The Flow API at a Glance
A Flow is defined by a single interface:
public interface Flow<out T> {
public suspend fun collect(collector: FlowCollector<T>)
}
public fun interface FlowCollector<in T> {
public suspend fun emit(value: T)
}Two interfaces. Two methods. Compare that with RxJava’s Observable, Single, Maybe, Completable, and Flowable — five types before you’ve written a line of business logic.
Building Flows
// From a builder (most common)
val flow1 = flow {
emit(1)
emit(2)
emit(3)
}
// From fixed values
val flow2 = flowOf(1, 2, 3)
// From existing collections
val flow3 = listOf(1, 2, 3).asFlow()
// From a suspend function (single value)

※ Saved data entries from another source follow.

(* ===== verification/HIDParser.v ===== *)
(** * The HID report descriptor parser (LUFA HIDParser.c, HIDParser.h)

    [USB_ProcessHIDReport] reads a report descriptor into a table of report
    items; [USB_GetHIDReportItemInfo] and [USB_SetHIDReportItemInfo] read and
    write one item of a report.  Pointers into the arrays of the parser are
    indices; a read outside the descriptor and an access outside an array,
    which C leaves undefined, are [PFault].  The callback that filters items is
    application code and a parameter, as are the values of the two members of
    a new item that the parser never initialises. *)

From S2P Require Import Prelude StdDescriptors HIDClass Descriptors.

Definition HID_STATETABLE_STACK_DEPTH : nat := 2.
Definition HID_USAGE_STACK_DEPTH : nat := 8.
Definition HID_MAX_COLLECTIONS : nat := 10.
Definition HID_MAX_REPORTITEMS : nat := 20.
Definition HID_MAX_REPORT_IDS : nat := 10.

Inductive HID_Parse_ErrorCodes_t :=
  | HID_PARSE_Successful | HID_PARSE_HIDStackOverflow | HID_PARSE_HIDStackUnderflow
  | HID_PARSE_InsufficientReportItems | HID_PARSE_UnexpectedEndCollection
  | HID_PARSE_InsufficientCollectionPaths | HID_PARSE_UsageListOverflow
  | HID_PARSE_InsufficientReportIDItems | HID_PARSE_NoUnfilteredReportItems.

Record HID_MinMax_t := MinMax { Minimum : Z; Maximum : Z }.
Record HID_Unit_t := Unit_ { Unit_Type : Z; Unit_Exponent : Z }.
Record HID_Usage_t := Usage_ { Usage_Page : Z; Usage_Usage : Z }.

val flow4 = flow { emit(fetchUser(id)) }Terminal Operators
Terminal operators are suspend functions that trigger flow collection:
val numbers = flowOf(1, 2, 3, 4, 5)
numbers.collect { println(it) } // process each element
val list = numbers.toList() // collect into list
val first = numbers.first() // first element, then cancel
val single = numbers.single() // exactly one element, or throw
val count = numbers.count() // count elements
val reduced = numbers.reduce { a, b -> a + b } // fold without initial valueContext and Threading: flowOn Replaces Everything
Here’s where the RxJava contrast sharpens. In RxJava, you juggle subscribeOn (affects upstream), observeOn (affects downstream), and you need to reason about which one wins if both are present. In Kotlin:
val userData = flow {
// This runs on Dispatchers.IO
val user = fetchUserFromDb()
emit(user)
}
.flowOn(Dispatchers.IO) // Changes the upstream context
.map { user ->
// This runs on the collector's context (e.g., Main)
formatForDisplay(user)
}flowOn changes the context of everything upstream of it. The collector’s context stays unchanged. There’s no observeOn. If you collected this flow from Dispatchers.Main, the map runs on Main, and the flow { } body runs on IO. One operator, one rule, no ambiguity.
No Disposables, No Leaks
In RxJava:
Disposable d = observable.subscribe(item -> process(item));
// You must call d.dispose() or use CompositeDisposable
// Forget this, and you leak memory and possibly the subscriptionIn Kotlin, collect is a suspend function. It respects structured concurrency. When the coroutine scope cancels, collection stops. No cleanup code, no onCleared() callbacks, no CompositeDisposable:
viewModelScope.launch {
userFlow.collect { user ->
_uiState.value = user
}
// When viewModelScope cancels, collection stops automatically
}What’s Ahead
This chapter splits into two sections. The first covers the full spectrum of flow types — from cold Flow through hot SharedFlow and StateFlow — along with the operators you’ll use daily: transformation, error handling, and the critical shareIn/stateIn conversion functions. The second section moves to Channel, the lower-level primitive for direct coroutine-to-coroutine communication, and builds up to the Actor pattern for lock-free state management.
By the end, you’ll have a clear mental model for choosing the right tool: Flow for data streams, SharedFlow for events, StateFlow for state, and Channel for coordination.